Data records:
(* ===== verification/Oplog.v ===== *)
(** The reconnect log, [connetto-server/src/oplog.rs], and what the session layer
    of [connetto-server/src/session.rs] replays from it.

    [Oplog] is the trait's promise as a class over the log's state: what the log
    holds ([retained]) and how each operation moves it. [InMemoryOplog] and
    [PgOplog] are its two implementations, and the session's theorems are proved
    against the class. Records carry the change-data library's event, a parameter;
    its position and kind are all that is used of it. *)

From Stdlib Require Import ZArith Lia Sorted.
From stdpp Require Import base list numbers option strings.
From S2P Require Import Prelude Cursor.

Open Scope Z_scope.

Inductive EventKind := EInsert | EUpdate | EDelete | ETruncate.
Inductive ChangeOp := Insert | Update | Delete | Truncate.

Definition op_label (o : ChangeOp) : string :=
  match o with
  | Insert => "insert" | Update => "update" | Delete => "delete" | Truncate => "truncate"
  end.

(** [FromSql] for [ChangeOp]. *)
Definition op_from_label (s : string) : option ChangeOp :=
  if decide (s = "insert"%string) then Some Insert
  else if decide (s = "update"%string) then Some Update
  else if decide (s = "delete"%string) then Some Delete
  else if decide (s = "truncate"%string) then Some Truncate
  else None.

Definition op_of (k : EventKind) : ChangeOp :=
  match k with EInsert => Insert | EUpdate => Update | EDelete => Delete | ETruncate => Truncate end.

Record OplogConfig := { max_entries : Z; max_age : Z }.

Section Records.
Context {P : Type} `{PL : PgPositionLaws P}.
(** The decoded change inside an event. *)
Context {C : Type}.

Record PgChangeEvent := { change : C; kind : EventKind; position : P }.

Record ChangeRecord := { r_table : string; r_pk : bytes; r_event : PgChangeEvent; r_payload : bytes }.

Definition r_position (r : ChangeRecord) : P := position (r_event r).
Definition is_tombstone (r : ChangeRecord) : bool :=
  match kind (r_event r) with EDelete => true | _ => false end.
Definition r_op (r : ChangeRecord) : ChangeOp := op_of (kind (r_event r)).

Record PgCommit := { c_position : P; end_lsn : Z }.

Inductive CatchupDecision := Catchup | FullResync.

Definition catchup_decision (resume : P) (min current : option P) : CatchupDecision :=
  if decide (commit_lsn resume = 0) then FullResync
  else match min with
  | Some m => if pos_leb m resume then Catchup else FullResync
  | None => FullResync
  end.

(** ** The log in memory *)

Record Entry := { appended_micros : Z; record : ChangeRecord }.

Record Inner := { entries : list Entry; max_position : option P; m_last_commit : option PgCommit }.

Definition new_inner : Inner := {| entries := []; max_position := None; m_last_commit := None |}.

(** [max_age.as_micros()] saturated into a [u64]. *)
Definition max_age_micros (c : OplogConfig) : Z := default u64_max (try_into u64_max (max_age c / 1000)).

(** The loop of [prune_locked]. *)
Fixpoint prune_locked (c : OplogConfig) (now : Z) (l : list Entry) : list Entry :=
  match l with
  | [] => []
  | front :: rest =>
      if decide (max_age_micros c < sat_sub now (appended_micros front)
                 \/ max_entries c < Z.of_nat (length l))
      then prune_locked c now rest else l
  end.

Definition m_append (c : OplogConfig) (now : Z) (r : ChangeRecord) (i : Inner) : Inner :=
  match max_position i with
  | Some latest =>
      if pos_leb (r_position r) latest then i
      else {| entries := prune_locked c now (entries i ++ [{| appended_micros := now; record := r |}]);
              max_position := Some (r_position r); m_last_commit := m_last_commit i |}
  | None =>
      {| entries := prune_locked c now (entries i ++ [{| appended_micros := now; record := r |}]);
         max_position := Some (r_position r); m_last_commit := m_last_commit i |}
  end.

Definition m_entries_since (after : P) (i : Inner) : list ChangeRecord :=
  filter (fun r => pos_ltb after (r_position r) = true) (record <$> entries i).

Definition m_entries_of (u : Unseen) (i : Inner) : list ChangeRecord :=
  filter (fun r => unseen_contains u (xid (r_position r)) = true) (record <$> entries i).

Definition m_min_position (i : Inner) : option P :=
  (fun e => r_position (record e)) <$> head (entries i).

Definition m_current_position (i : Inner) : option P := max_position i.

Definition later_commit (last : option PgCommit) (commit : PgCommit) : option PgCommit :=
  match last with
  | None => Some commit
  | Some l => if decide (end_lsn l < end_lsn commit) then Some commit else last
  end.

Definition m_record_commit (commit : PgCommit) (i : Inner) : Inner :=
  {| entries := entries i; max_position := max_position i;
     m_last_commit := later_commit (m_last_commit i) commit |}.

Definition m_forget_through (through : P) (i : Inner) : Inner :=
  {| entries := filter (fun e => pos_ltb through (r_position (record e)) = true) (entries i);
     max_position := max_position i; m_last_commit := m_last_commit i |}.

(** ** The log in Postgres *)

Inductive PgOplogError := Pool | Query | Codec | LsnRange (part : Z).

Definition part_to_i64 (part : Z) : Result Z PgOplogError := ok_or (try_into i64_max part) (LsnRange part).

Definition position_to_i64 (p : P) : Result (Z * Z * Z) PgOplogError :=
  rbind (part_to_i64 (commit_lsn p)) (fun l =>
  rbind (part_to_i64 (ordinal p)) (fun o => Ok (l, xid p, o))).

Definition position_from_i64 (k : Z * Z * Z) : P :=
  let '(l, x, o) := k in
  new_position (u64_or_zero l) (default 0 (try_into u32_max x)) (u64_or_zero o).

(** The event column: the decoded change and its kind, through a JSON codec. *)
Class EventCodec := {
  to_json : C * EventKind -> option bytes;
  from_json : bytes -> option (C * EventKind);
}.
Class EventCodecLaws `{EventCodec} := {
  json_roundtrip : forall e b, to_json e = Some b -> from_json b = Some e;
}.

Record OplogRow := {
  key : Z * Z * Z;
  table_name : string;
  op : ChangeOp;
  pk : bytes;
  tombstone : bool;
  event : bytes;
  payload : bytes;
  appended_at : Z;
}.

Record CommitRow := { row_commit_lsn : Z; row_xid : Z; row_end_lsn : Z }.

(** The rows in the order of the primary key, and the companion table. *)
Record PgState := { rows : list OplogRow; commit_row : option CommitRow }.

Definition new_pg : PgState := {| rows := []; commit_row := None |}.
(* ===== verification/Feed.v ===== *)
(** The change feed and its gaps: [ingest], [reconcile_history],
    [reconcile_stream] and [check_before_stream] of [connetto-server/src/session.rs], over the log's
    interface.

    The database's committed transactions are a sequence of items, each
    transaction's rows and then its commit, as the source delivers them. The feed
    opens at the slot's position, or right after the last item this process
    handled, and the slot can be lost and recreated further on, so that a stretch
    is never delivered. [feed_step] is one move of the whole; dispatching a row to
    subscribers is not part of it. *)

From Stdlib Require Import ZArith Lia Sorted.
From stdpp Require Import base numbers option strings list relations.
From S2P Require Import Prelude Cursor Oplog.

Open Scope Z_scope.

Section Feed.
Context {P : Type} `{PL : PgPositionLaws P}.
Context {C St E : Type} {OP : Oplog P C St E} {OL : OplogLaws C St E}.
#[local] Abbreviation Rec := (ChangeRecord P C).

(** [SourceItem], with where its transaction's commit record ends. *)
Inductive SourceItem :=
  | Event (r : Rec) (end_ : Z)
  | Commit (c : PgCommit P).

Definition item_pos (i : SourceItem) : P :=
  match i with Event r _ => r_position r | Commit c => c_position c end.
Definition item_end (i : SourceItem) : Z :=
  match i with Event _ e => e | Commit c => end_lsn c end.

Definition rows_of (l : list SourceItem) : list Rec :=
  omap (fun i => match i with Event r _ => Some r | Commit _ => None end) l.

(** [reconcile_stream]: the epoch's boundary if one was declared, the log, and
    the resume point. *)
Definition reconcile_stream (resume_lsn : Z) (log : St) (resume : option P) :
    Result (option Z * St * option P) E :=
  match log_last_commit log with
  | None => Ok (None, log, resume)
  | Some ingested =>
      if decide (resume_lsn <= end_lsn ingested) then Ok (None, log, resume)
      else
        let boundary := before_commit resume_lsn in
        rbind (log_forget boundary log) (fun log =>
        rbind (log_record_commit {| c_position := boundary; end_lsn := resume_lsn |} log) (fun log =>
        Ok (Some resume_lsn, log, None)))
  end.

(** [reconcile_history]: the history stored, the resume point, and whether every
    live connection was closed. *)
Definition reconcile_history (history : TimelineHistory) (stored : option TimelineHistory)
    (resume : option P) : option TimelineHistory * option P * bool :=
  if decide (stored = Some history) then (stored, resume, false)
  else match stored with
       | None => (Some history, resume, false)
       | Some _ => (Some history, None, true)
       end.

(** [check_before_stream], on the history and the slot's position just read: the
    gap, the history stored and the resume point. It leaves the log untouched. *)
Definition check_before_stream (history : TimelineHistory) (slot : option Z) (log : St)
    (stored : option TimelineHistory) (resume : option P) :
    option Z * option TimelineHistory * option P :=
  let '(stored, resume, _) := reconcile_history history stored resume in
  (at_ ← slot;
   ingested ← log_last_commit log;
   if decide (end_lsn ingested < at_) then Some at_ else None, stored, resume).

(** [reconcile_before_stream]. *)
Definition reconcile_before_stream (history : TimelineHistory) (slot : option Z) (log : St)
    (stored : option TimelineHistory) (resume : option P) :
    Result (option Z * option TimelineHistory * St * option P) E :=
  let '(gap, stored, resume) := check_before_stream history slot log stored resume in
  match gap with
  | Some at_ => rbind (reconcile_stream at_ log resume) (fun '(_, log, resume) =>
                Ok (gap, stored, log, resume))
  | None => Ok (None, stored, log, resume)
  end.

(** ** The system *)

Record Feed := {
  wal : list SourceItem;
  (** Where the next commit record goes. *)
  wal_end : Z;
  slot : Z;
  log : St;
  now : Z;
  resume : option P;
  (** The timeline history last read. *)
  history : option TimelineHistory;
  (** How many items the open stream has delivered or skipped. *)
  stream : option nat;
  (** The latest position the log was given, and how many items it has been
      through; kept only to state what it retains. *)
  top : option P;
  passed : nat;
}.

(** How far a stream opened at [s], after [p], skips. *)
Definition skips (s : Z) (p : option P) (i : SourceItem) : bool :=
  bool_decide (item_end i <= s) || match p with Some p => pos_leb (item_pos i) p | None => false end.

Fixpoint prefix_len (f : SourceItem -> bool) (l : list SourceItem) : nat :=
  match l with [] => 0 | i :: l' => if f i then S (prefix_len f l') else 0 end.

(** The items of one transaction. *)
Definition transaction (rs : list Rec) (c : PgCommit P) : list SourceItem :=
  ((fun r => Event r (end_lsn c)) <$> rs) ++ [Commit c].

Definition txn_ok (rs : list Rec) (c : PgCommit P) : Prop :=
  in_u64 (end_lsn c) /\ commit_lsn (c_position c) < end_lsn c /\
  StronglySorted before rs /\
  Forall (fun r => commit_lsn (r_position r) = commit_lsn (c_position c) /\
                   pos_lt (r_position r) (c_position c)) rs.

(** What a move is, where a theorem asks more of it than that it can happen: a row
    handed to the log, a slot lost and recreated, a promotion that keeps so many items
    and ends the old timeline there. *)
Inductive Cause :=
  | Ordinary
  | Row (i : nat) (r : Rec)
  | SlotLost
  | Promoted (kept : nat) (end_ : Z).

== INSTRUCTIONS FOR THE TASK ==
What you write must be the entries restated word for word, from the opening line through the one holding "Definition op_of (k", with nothing else.

== EXERCISE RESULT ==
(* ===== verification/Oplog.v ===== *)
(** The reconnect log, [connetto-server/src/oplog.rs], and what the session layer
    of [connetto-server/src/session.rs] replays from it.

    [Oplog] is the trait's promise as a class over the log's state: what the log
    holds ([retained]) and how each operation moves it. [InMemoryOplog] and
    [PgOplog] are its two implementations, and the session's theorems are proved
    against the class. Records carry the change-data library's event, a parameter;
    its position and kind are all that is used of it. *)

From Stdlib Require Import ZArith Lia Sorted.
From stdpp Require Import base list numbers option strings.
From S2P Require Import Prelude Cursor.

Open Scope Z_scope.

Inductive EventKind := EInsert | EUpdate | EDelete | ETruncate.
Inductive ChangeOp := Insert | Update | Delete | Truncate.

Definition op_label (o : ChangeOp) : string :=
  match o with
  | Insert => "insert" | Update => "update" | Delete => "delete" | Truncate => "truncate"
  end.

(** [FromSql] for [ChangeOp]. *)
Definition op_from_label (s : string) : option ChangeOp :=
  if decide (s = "insert"%string) then Some Insert
  else if decide (s = "update"%string) then Some Update
  else if decide (s = "delete"%string) then Some Delete
  else if decide (s = "truncate"%string) then Some Truncate
  else None.

Definition op_of (k : EventKind) : ChangeOp :=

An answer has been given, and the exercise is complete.